TASK GOAL >>
Your answer should consist only of the lines below from the one with "let i := get" through the one with "Definition profile_get : IOC", copied exactly.

PROVIDED MATERIAL >>

□ □ □

(* ===== verification/SoulnetCalls.v ===== *)
(** * The calls of the soulnet client and where its binary is found (network/soulnet.ts)

    Every operation of the network interface as one or two JSON-RPC calls to
    the peer: the parameters that go out, the reading of the answer, the two
    caches (the own card, the friends' names).  The peer is another program:
    [rpc] answers a method and its parameters.  Starting the process, waiting
    for it and its restarts are in SoulnetClient. *)

From S2P Require Import Prelude JsString JsMap Json Policy Network JsonRpc SoulnetWire.
#[local] Open Scope Z_scope.

(** ** Parameters *)

Definition obj (l : list (list Z * json)) : json := JObj l.
Definition one (k : string) (v : list Z) : list (list Z * json) := [(js k, JStr v)].
Definition num_prop (k : string) (n : option Z) : list (list Z * json) := opt_prop (js k) (λ z, JNum (num_of_Z z)) n.
Definition strings (l : list (list Z)) : json := JArr (map JStr l).

Definition proof_to_wire (p : JoinPaymentProof) : json :=
  obj (one "message" (jp_message p) ++ one "pubkey" (jp_pubkey p) ++ one "sig" (jp_sig p)).
Definition payment_to_wire (p : JoinPayment) : json :=
  obj (one "tx_hash" (pay_tx_hash p) ++ one "amount" (pay_amount p) ++ one "to" (pay_to p)
    ++ opt_prop (js "payer") JStr (pay_payer p) ++ opt_prop (js "proof") proof_to_wire (pay_proof p) ++ opt_prop (js "note") JStr (pay_note p)).
Definition apply_params (uri : list Z) (note : option (list Z)) (payment : option JoinPayment) : json :=
  obj (one "uri" uri ++ opt_prop (js "note") JStr note ++ opt_prop (js "payment") payment_to_wire payment).
Definition conv_params (k : string) (id : list Z) (o : ConvOptions) : json :=
  obj (one k id ++ num_prop "since" (cv_since o) ++ num_prop "limit" (cv_limit o)).
Definition auto_true (o : option bool) : list (list Z * json) := if bool_decide (o = Some true) then [(js "auto", JBool true)] else [].
Definition send_params (to body : list Z) (o : option SendOptions) : json :=
  obj (one "to" to ++ one "body" body ++ opt_prop (js "file") JStr (o ≫= so_file) ++ auto_true (o ≫= so_auto)).
Definition group_send_params (gid body : list Z) (o : option GroupSendOptions) : json :=
  obj (one "gid" gid ++ one "body" body ++ opt_prop (js "by") JStr (o ≫= go_by) ++ auto_true (o ≫= go_auto)
    ++ opt_prop (js "agent") JStr ((o ≫= go_agent) ≫= non_empty)).

(** ** Answers *)

Definition receipt_of (r : json) : SendReceipt :=
  mkReceipt (str0 (get r (js "id"))) (int_of <$> as_number (get r (js "seq"))) (str (get r (js "status")) (js "sent")).
Definition card_of (c : json) : GroupCardView :=
  mkCard (str0 (get c (js "gid"))) (str0 (get c (js "name"))) (str0 (get c (js "join"))) (int_or (get c (js "members")) 0)
    (as_string (get c (js "join_price"))) (as_string (get c (js "join_addr"))) (as_string (get c (js "join_note"))) (filled (get c (js "rules_head"))).

Section calls.
Context {P : Type} `{JsonText}.
(** The peer; the clock; the texts of dates; this host's command line for a relaunch. *)
Context (rpc : list Z → option json → P → (Thrown + json) * P) (clock : P → Z) (Date_parse : list Z → option Z) (command : list (list Z * json)).

Record Calls := mkCalls {
  sc_peer : P;
  sc_card : option (list Z);                 (** [cachedCardUri] *)
  sc_names : list (list Z * list Z);         (** [friendNames] *)
  sc_status : json;
  sc_pid : option Z }.                       (** the child's pid *)
Notation IOC := (IO Calls).

Definition with_peer (p : P) (s : Calls) : Calls := mkCalls p (sc_card s) (sc_names s) (sc_status s) (sc_pid s).
Definition with_card (c : option (list Z)) (s : Calls) : Calls := mkCalls (sc_peer s) c (sc_names s) (sc_status s) (sc_pid s).
Definition with_names (n : list (list Z * list Z)) (s : Calls) : Calls := mkCalls (sc_peer s) (sc_card s) n (sc_status s) (sc_pid s).

Definition call (method : string) (params : option json) : IOC json := λ s,
  match rpc (js method) params (sc_peer s) with
  | (inl e, p) => (inl (toNetworkError e (js method)), with_peer p s)
  | (inr v, p) => (inr v, with_peer p s)
  end.
(** Reading a property of [null] throws. *)
Definition type_error : NetworkError := mkErr (js "Cannot read properties of null") 0.
Definition ask (method : string) (params : option json) : IOC json :=
  r ← call method params; match r with JNull => throw type_error | v => mret v end.
Definition tell (method : string) (params : json) : IOC unit := _ ← call method (Some params); mret tt.
(** [(r.k ?? []).map(f)]. *)
Definition rows {A} (f : json → A) (v : option json) : IOC (list A) :=
  match present v with None => mret [] | Some (JArr l) => mret (map f l) | Some _ => throw type_error end.
Definition clock_now : IOC Z := gets (λ s, clock (sc_peer s)).

(** ** Identity and card *)

Definition card : IOC (list Z) :=
  c ← gets sc_card;
  match c with
  | Some u => mret u
  | None => r ← ask "card.get" None; let u := str0 (get r (js "uri")) in _ ← modify (with_card (Some u)); mret u
  end.
Definition identity : IOC (option Identity) :=
  r ← ask "identity.get" None;
  match present (get r (js "identity")) with
  | None => mret None
  | Some i => u ← card; mret (Some (mkIdentity (str0 (get i (js "fingerprint"))) (str0 (get i (js "name"))) u (as_string (get i (js "created_at")))))
  end.
Definition signRequest (method path : list Z) (ts : Z) : IOC (list Z) :=
  r ← ask "identity.signRequest" (Some (obj (one "method" method ++ one "path" path ++ num_prop "ts" (Some ts))));
  let signature := str0 (get r (js "signature")) in
  if jeqb signature [] then throw (mkErr (js "identity.signRequest returned no signature") (-32603)) else mret signature.
Definition createIdentity (name : list Z) : IOC Identity :=
  r ← ask "identity.create" (Some (obj (one "name" name)));
  _ ← modify (with_card None);
  u ← card;
  let i := get r (js "identity") in
  mret (mkIdentity (str0 (getq i (js "fingerprint"))) (str (getq i (js "name")) name) u None).
Definition parseCard (uri : list Z) : IOC (list Z * list Z * list Z) :=
  r ← ask "card.parse" (Some (obj (one "uri" uri)));
  mret (str0 (get r (js "fingerprint")), str0 (getq (get r (js "card")) (js "name")), str (get r (js "uri")) uri).
Definition profile_get : IOC (option json) := r ← ask "profile.get" None; mret (present (get r (js "profile"))).
Definition profile_save (profile : json) : IOC json := r ← ask "profile.save" (Some (obj [(js "profile", profile)])); mret (present (get r (js "profile")) ?? profile).
Definition directory_fetch (fp : list Z) : IOC (option json) := r ← ask "directory.fetch" (Some (obj (one "fp" fp))); mret (present (get r (js "entry"))).
Definition directory_publish : IOC unit := _ ← ask "directory.publish" (Some (obj [])); mret tt.

(** ** Friends *)

Definition rememberNames (l : list Friend) (names : list (list Z * list Z)) : list (list Z * list Z) :=
  fold_left (λ m f, map_set m (fr_fp f) (fr_name f)) l names.
Definition note_names (l : list Friend) : IOC unit := modify (λ s, with_names (rememberNames l (sc_names s)) s).
Definition friends_list : IOC (list Friend) :=
  r ← ask "friends.list" None;
  now ← clock_now;
  l ← rows (friendFromWire Date_parse now) (get r (js "friends"));
  _ ← note_names l;
  mret l.
Definition friends_pending : IOC (list PendingRequest) := r ← ask "friends.pending" None; rows pendingFromWire (get r (js "pending")).
(** The calls that answer one friend. *)
Definition one_friend (method : string) (params : json) : IOC Friend :=
  r ← ask method (Some params);
  now ← clock_now;
  let f := friendFromWire Date_parse now (present (get r (js "friend")) ?? JObj []) in
  _ ← note_names [f];
  mret f.
Definition friends_add (cardUri : list Z) (note : option (list Z)) : IOC Friend :=
  one_friend "friends.add" (obj (one "card_uri" cardUri ++ opt_prop (js "note") JStr note)).
Definition friends_accept (id : list Z) (note : option (list Z)) : IOC Friend :=
  one_friend "friends.accept" (obj (one "id" id ++ opt_prop (js "note") JStr note)).
Definition friends_reject (id : list Z) : IOC unit := tell "friends.reject" (obj (one "id" id)).
Definition friends_set (fp : list Z) (remark protocol : option (list Z)) : IOC Friend :=
  one_friend "friends.set" (obj (one "fp" fp ++ opt_prop (js "note") JStr remark ++ opt_prop (js "protocol") JStr protocol)).
Definition friends_remove (fp : list Z) : IOC unit :=
  _ ← tell "friends.remove" (obj (one "fp" fp)); modify (λ s, with_names (map_delete (sc_names s) fp) s).
Definition friends_card (fp : list Z) : IOC (list Z * list Z * list Z) :=
  r ← ask "friends.card" (Some (obj (one "fp" fp)));
  mret (str (get r (js "fingerprint")) fp, str0 (getq (get r (js "card")) (js "name")), str0 (get r (js "uri"))).

(** ** Groups *)

Definition groups_list : IOC (list GroupRow) := r ← ask "group.list" None; rows groupFromWire (get r (js "groups")).
Definition group_answer (method : string) (params : json) : IOC GroupInfo :=
  r ← ask method (Some params); now ← clock_now; mret (groupInfoFromWire Date_parse now (present (get r (js "group")) ?? JObj [])).
Definition groups_create (name : list Z) (members : list (list Z)) (profile : option GroupProfile) : IOC GroupInfo :=
  group_answer "group.create" (obj (one "name" name ++ [(js "members", strings members)] ++ opt_prop (js "profile") profileToWire profile)).
Definition groups_info (gid : list Z) : IOC GroupInfo := group_answer "group.get" (obj (one "gid" gid)).
Definition groups_send (gid body : list Z) (o : option GroupSendOptions) : IOC SendReceipt :=
  r ← ask "group.send" (Some (group_send_params gid body o)); mret (receipt_of r).
Definition groups_conversation (gid : list Z) (o : ConvOptions) : IOC (list ConversationEntry) :=
  r ← ask "group.conversation" (Some (conv_params "gid" gid o)); now ← clock_now; rows (entryFromWire Date_parse now) (get r (js "entries")).
Definition groups_announceVoices (gid : list Z) (voices : list (list Z)) : IOC unit := tell "group.voicesAnnounce" (obj (one "gid" gid ++ [(js "voices", strings voices)])).
Definition groups_typing (gid : list Z) (on : bool) (agent : option (list Z)) : IOC unit :=
  tell "group.typing" (obj (one "gid" gid ++ [(js "on", JBool on)] ++ opt_prop (js "agent") JStr (agent ≫= non_empty))).
Definition groups_markRead (gid : list Z) (seq : Z) : IOC unit := tell "group.markRead" (obj (one "gid" gid ++ num_prop "seq" (Some seq))).
Definition groups_leave (gid : list Z) : IOC unit := tell "group.leave" (obj (one "gid" gid)).
Definition member_call (method : string) (gid fp : list Z) : IOC unit := tell method (obj (one "gid" gid ++ one "fp" fp)).
Definition groups_setProfile (gid : list Z) (p : GroupProfile) : IOC unit := tell "group.setProfile" (obj (one "gid" gid ++ [(js "profile", profileToWire p)])).
Definition groups_pin (gid body : list Z) : IOC unit := tell "group.pin" (obj (one "gid" gid ++ one "body" body)).
Definition groups_unpin (gid id : list Z) : IOC unit := tell "group.unpin" (obj (one "gid" gid ++ one "id" id)).
Definition groups_lookup (uri : list Z) : IOC (option GroupCardView) :=
  r ← ask "group.lookup" (Some (obj (one "uri" uri))); mret (card_of <$> present (get r (js "card"))).
Definition groups_apply (uri : list Z) (note : option (list Z)) (payment : option JoinPayment) : IOC (list Z) :=
  r ← ask "group.apply" (Some (apply_params uri note payment)); mret (str0 (get r (js "gid"))).
Definition groups_applications (gid : list Z) : IOC (list GroupApplication) :=
  r ← ask "group.applications" (Some (obj (one "gid" gid))); now ← clock_now; rows (applicationFromWire Date_parse now) (get r (js "applications")).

□ □ □

SOLUTION >>
  let i := get r (js "identity") in
  mret (mkIdentity (str0 (getq i (js "fingerprint"))) (str (getq i (js "name")) name) u None).
Definition parseCard (uri : list Z) : IOC (list Z * list Z * list Z) :=
  r ← ask "card.parse" (Some (obj (one "uri" uri)));
  mret (str0 (get r (js "fingerprint")), str0 (getq (get r (js "card")) (js "name")), str (get r (js "uri")) uri).
Definition profile_get : IOC (option json) := r ← ask "profile.get" None; mret (present (get r (js "profile"))).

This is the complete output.